Seriously I wish companies would at least make claims that were even remotely realistic. The reason some flash over PCIe product has a read latency of 100us is.... well.... because... you know.... it takes 99us to perform the actual read from flash, going across that PCIe link adds a whopping 1us of extra latency. This TeraDIMM thing could be attached to an infinitely fast memory bus, it would only reduce the latency from 100us to 99us.
It can't be that the whole of the flash space is just memory mapped, the TLBs in almost all servers aren't designed for that kind of physical address space, and the DRAM controller will expect responses to all requests on fixed timing, there is no way for a DIMM to go "excuse me can I get back to you, that address you asked for is not in my cache".
And then there is the added power consumption on the DIMM slots that the servers were never designed for. And there is no protocol to tell a DIMM that the power is going out, or to prevent a bit of bad software scribbling all over your "storage".
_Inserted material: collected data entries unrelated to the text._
(* ===== verification/EventScenarios.v ===== *)
(** * Event log scenarios

A run whose log grows by three events, the middle one hidden from its owner, and a client
that reconnects: the theorems of [EventLog.v] and [Sse.v] at concrete inputs. *)
From S2P Require Import Prelude Enums PyJson WorkflowSpec Instances EventLog Sse.
From stdpp Require Import gmap.
Local Open Scope Z_scope.
Local Open Scope stdpp_scope.

#[export] Instance dump_event : ModelDump NormalizedEvent.t := λ e,
  JObj [("type", JStr (NewEvent.type (NormalizedEvent.core e)));
        ("global_position", JInt (NormalizedEvent.global_position e))].

(** Run 1 belongs to job 10 of project 100. *)
Definition scope_of_run : EventScope.t := {|
  EventScope.project_id := Some 100%N; EventScope.thread_id := None; EventScope.job_id := None;
  EventScope.run_id := Some 1%N; EventScope.task_id := None; EventScope.task_attempt_id := None;
  EventScope.workflow_node_id := None; EventScope.node_execution_id := None;
|}.
Definition event (type : string) (visibility : EventVisibility.t) (key : option string)
    (source : EventSource.t) : NewEvent.t := {|
  NewEvent.schema_version := "1.0"; NewEvent.occurred_at := 5;
  NewEvent.category := EventCategory.RUN; NewEvent.type := type;
  NewEvent.severity := EventSeverity.INFO; NewEvent.message := "Run";
  NewEvent.mode := EventMode.REAL; NewEvent.visibility := visibility;
  NewEvent.scope := scope_of_run; NewEvent.source := source;
  NewEvent.correlation_id := "c"; NewEvent.causation_event_id := None;
  NewEvent.idempotency_key := key; NewEvent.trace := None; NewEvent.data := [];
  NewEvent.artifact_refs := [];
|}.
Definition quiet_source : EventSource.t := EventSource.Build_t "orchestrator" "main" None None None.
Definition started := event "run.started" EventVisibility.OWNER (Some "start") quiet_source.
Definition hidden := event "run.recovered" EventVisibility.INTERNAL None quiet_source.
Definition completed := event "run.completed" EventVisibility.OWNER None quiet_source.

Definition empty_log : tables := {|
  counter := Some 0; run_counters := ∅; log := [];
  runs := {[ 1%N := RunProjection.Build_t 10%N "running" 0 0 None ]};
  refs := {| jobs := {[ 10%N := JobScope.Build_t 100%N None ]}; projects := {[ 100%N ]};
             tasks := ∅; attempts := ∅; nodes := ∅; artifacts := ∅ |};
|}.
Definition after_append (fresh : uuid) (e : NewEvent.t) (d : tables) : tables :=
  match append fresh (Z.of_N fresh) e d with Ok (_, d') => d' | Err _ => d end.
Definition d1 : tables := after_append 201 started empty_log.
Definition d2 : tables := after_append 202 hidden d1.
Definition d3 : tables := after_append 203 completed d2.

Example log_of_d3 :
  (λ r, (EventModel.global_position r, EventModel.run_sequence r)) <$> log d3
  = [(1, Some 1); (2, Some 2); (3, Some 3)].
Proof. vm_compute. reflexivity. Qed.

Lemma appended fresh recorded e d d' n :
  append fresh recorded e d = Ok (n, d') → rtc log_step d d'.
Proof. intros Ha. apply rtc_once. by eapply log_append. Qed.

Definition stored (r : res event_error (NormalizedEvent.t * tables)) : option NormalizedEvent.t :=
  match r with Ok (n, _) => Some n | Err _ => None end.
Lemma appended_to fresh e d n :
  stored (append fresh (Z.of_N fresh) e d) = Some n →
  append fresh (Z.of_N fresh) e d = Ok (n, after_append fresh e d).
Proof. unfold after_append. destruct (append _ _ _ _) as [[n' d']|]; [by intros [= ->]|done]. Qed.

Definition e1 : option NormalizedEvent.t := stored (append 201 201 started empty_log).
Lemma empty_initial : initial empty_log.
Proof.
  split_and!; [done..|]. intros i p. unfold empty_log. simpl.
  intros [<- <-]%lookup_singleton_Some. done.
Qed.
Lemma grow_step fresh e d :
  is_Some (stored (append fresh (Z.of_N fresh) e d)) → rtc log_step d (after_append fresh e d).
Proof. intros [n Hn]. by eapply appended, appended_to. Qed.

Lemma steps_1 : rtc log_step empty_log d1.
Proof. apply grow_step. vm_compute. by eexists. Qed.
Lemma steps_2 : rtc log_step d1 d2.
Proof. apply grow_step. vm_compute. by eexists. Qed.
Lemma steps_3 : rtc log_step d2 d3.
Proof. apply grow_step. vm_compute. by eexists. Qed.

Lemma ok_1 : log_ok d1.
Proof. eapply log_steps_ok; [apply initial_ok, empty_initial|apply steps_1]. Qed.
Lemma ok_2 : log_ok d2.
Proof. eapply log_steps_ok; [apply ok_1|apply steps_2]. Qed.
Lemma ok_3 : log_ok d3.
Proof. eapply log_steps_ok; [apply ok_2|apply steps_3]. Qed.
Lemma grows_12 : grows d1 d2.
Proof. apply log_steps_grow, steps_2. Qed.
Lemma grows_23 : grows d2 d3.
Proof. apply log_steps_grow, steps_3. Qed.
Lemma grows_self d : grows d d.
Proof. by exists []; rewrite app_nil_r. Qed.
Create HintDb event_log.
#[export] Hint Resolve ok_1 ok_2 ok_3 grows_12 grows_23 grows_self : event_log.

Lemma reachable_log_ok_witness :
  initial empty_log ∧ rtc log_step empty_log d3 ∧ log_ok d3.
Proof.
  assert (rtc log_step empty_log d3) as Hs
    by (etrans; [apply steps_1|etrans; [apply steps_2|apply steps_3]]).
  split_and!; [apply empty_initial|done|]. apply (reachable_log_ok empty_log d3); [apply empty_initial|done].
Defined.

(** A page whose statements see the log grow. *)
Definition read_growing : reads := Build_reads d1 d1 d2 d2 d3.
Lemma growing_read : growing read_growing.
Proof. split; simpl; auto with event_log. Qed.

Lemma page_at_total_witness :
  growing read_growing ∧ high (r_counter read_growing) = 1
  ∧ (∃ p, page_at 1%N 0 50 read_growing = Ok p ∧ page_of 1%N 0 50 (r_counter read_growing) p)
  ∧ ∃ earliest, page_at 1%N 7 50 read_growing = Err (EventCursorExpiredError 7 earliest 1).
Proof.
  split_and!; [apply growing_read|by vm_compute|..].
  - apply (page_at_total 1%N 0 50 read_growing); [apply growing_read|lia..].
  - apply (page_at_total 1%N 7 50 read_growing); [apply growing_read|lia..].
Defined.

Lemma append_once_witness :
  ∃ n, append 201 201 started empty_log = Ok (n, d1) ∧ rtc log_step d1 d3
    ∧ append 999 999 started d3 = Ok (n, d3).
Proof.
  assert (is_Some (stored (append 201 (Z.of_N 201) started empty_log))) as [n Hn]
    by (vm_compute; by eexists).
  assert (rtc log_step d1 d3) as Hs by (etrans; [apply steps_2|apply steps_3]).
  exists n. split; [by apply appended_to|]. split; [done|].
  assert (∃ n' d', append 999 999 started d3 = Ok (n', d')) as (n' & d' & Ha)
    by (vm_compute; by do 2 eexists).
  destruct (append_once empty_log 201 201 started n d1 d3 999 999 n' d') as [-> ->];
    [left; by eexists|by apply appended_to|done|done|]. done.
Defined.

(** A client of run 1 that connects, is disconnected, and reconnects. *)
Definition quiet (d : tables) : reads := Build_reads d d d d d.
Lemma growing_quiet d : log_ok d → growing (quiet d).
Proof. intros Hd. split; simpl; auto with event_log. Qed.
Definition first_polls : list poll :=
  [Build_poll read_growing false 10; Build_poll (quiet d3) true 11].
Definition second_polls : list poll := [Build_poll (quiet d3) false 20; Build_poll (quiet d3) false 30].

Lemma polls_cons d p polls D :
  growing (p_reads p) → grows d (r_counter (p_reads p)) → polls_ok (r_durable (p_reads p)) polls D →
  polls_ok d (p :: polls) D.
Proof. intros Hg Hd Hp. exact (conj Hg (conj Hd Hp)). Qed.

Lemma first_polls_ok : polls_ok d1 first_polls d3.
Proof.
  apply polls_cons; [apply growing_read|apply grows_self|].
  apply polls_cons; [apply growing_quiet, ok_3|apply grows_self|apply grows_self].
Qed.
Lemma second_polls_ok : polls_ok d3 second_polls d3.
Proof.
  do 2 (apply polls_cons; [apply growing_quiet, ok_3|apply grows_self|]). apply grows_self.
Qed.
Lemma high_d3 : high d3 = 3.
Proof. by vm_compute. Qed.

Lemma stream_exactly_once_witness :
  polls_ok d1 first_polls d3 ∧ high d3 = 3
  ∧ let '(frames, en) := iter_frames 1 5 1%N 0 0 first_polls in
    let cursor := last_cursor 0 (events_of frames) in
    (∃ rows, delivered_as rows (events_of frames)
             ∧ pending_events 1%N 0 d3 = rows ++ pending_events 1%N cursor d3)
    ∧ (∀ reset, FReset reset ∉ frames) ∧ (en = Closed ∨ en = Waiting cursor).
Proof.
  split_and!; [apply first_polls_ok|apply high_d3|].
  apply (stream_exactly_once 1 5 1%N d1 first_polls d3 0 0);
    [lia|apply ok_3|rewrite high_d3; lia|apply first_polls_ok|by vm_compute].
Defined.

Lemma stream_resumes_witness :
  polls_ok d1 first_polls d3 ∧ polls_ok d3 second_polls d3
  ∧ let received := events_of (iter_frames 1 5 1%N 0 0 first_polls).1 in
    ∃ cursor, resolve_event_cursor 0 (last_event_id received) = Ok cursor
      ∧ let all := received ++ events_of (iter_frames 1 5 1%N cursor 0 second_polls).1 in
        ∃ rows, delivered_as rows all
          ∧ pending_events 1%N 0 d3 = rows ++ pending_events 1%N (last_cursor 0 all) d3.
Proof.
  split_and!; [apply first_polls_ok|apply second_polls_ok|].
  apply (stream_resumes 1 5 1%N d1 first_polls d3 second_polls d3 0 0 0);
    [lia|apply ok_3|apply ok_3|rewrite high_d3; lia|apply first_polls_ok|apply second_polls_ok|by vm_compute].
Defined.

Lemma stream_live_witness :
  polls_ok d3 second_polls d3 ∧ length (pending_events 1%N 0 d3) = 2%nat
  ∧ ∃ rows, delivered_as rows (events_of (iter_frames 1 5 1%N 0 0 second_polls).1)
            ∧ pending_events 1%N 0 d3 `prefix_of` rows.
Proof.
  split_and!; [apply second_polls_ok|by vm_compute|].
  apply (stream_live 1 5 1%N d3 second_polls d3 0 0);
    [lia|apply ok_3|apply ok_3|rewrite high_d3; lia|apply second_polls_ok|by vm_compute
    |by repeat constructor|by vm_compute].
Defined.

Lemma limiter_bound_witness :
  rtc (limiter_step 1) (∅, []) ({["p" := 1]}, ["p"])
  ∧ streams "p" ["p"] ≤ 1
  ∧ ((claim 1 "p" {["p" := 1]}).1 = true ↔ streams "p" ["p"] < 1).
Proof.
  assert (rtc (limiter_step 1) (∅, []) ({["p" := 1]}, ["p"])) as Hs
    by (apply rtc_once; by apply limiter_open).
  split; [done|]. apply (limiter_bound 1 {["p" := 1]} ["p"] "p"); [lia|done].
Defined.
A graph of latency under mixed read write load, to a wider range of addresses than the 2 or 3 cached addressed probably used to make that latency graph might also be informative.
At the end of the story they admit the flash has to be accessed through a driver stack or as a swap device through the OS so again the latency is going to no better than other PCIe flash devices. In all likelihood the real performance will be worse than other PCIe card flash storage since the power and physical space constraints are going to limit the kind of processing the flash controller can perform to be a lot less than what a controller sitting in a 20W PCIe slot can do.
I know the idea seems cool, but really these TeraDIMMs are TeraDUMM.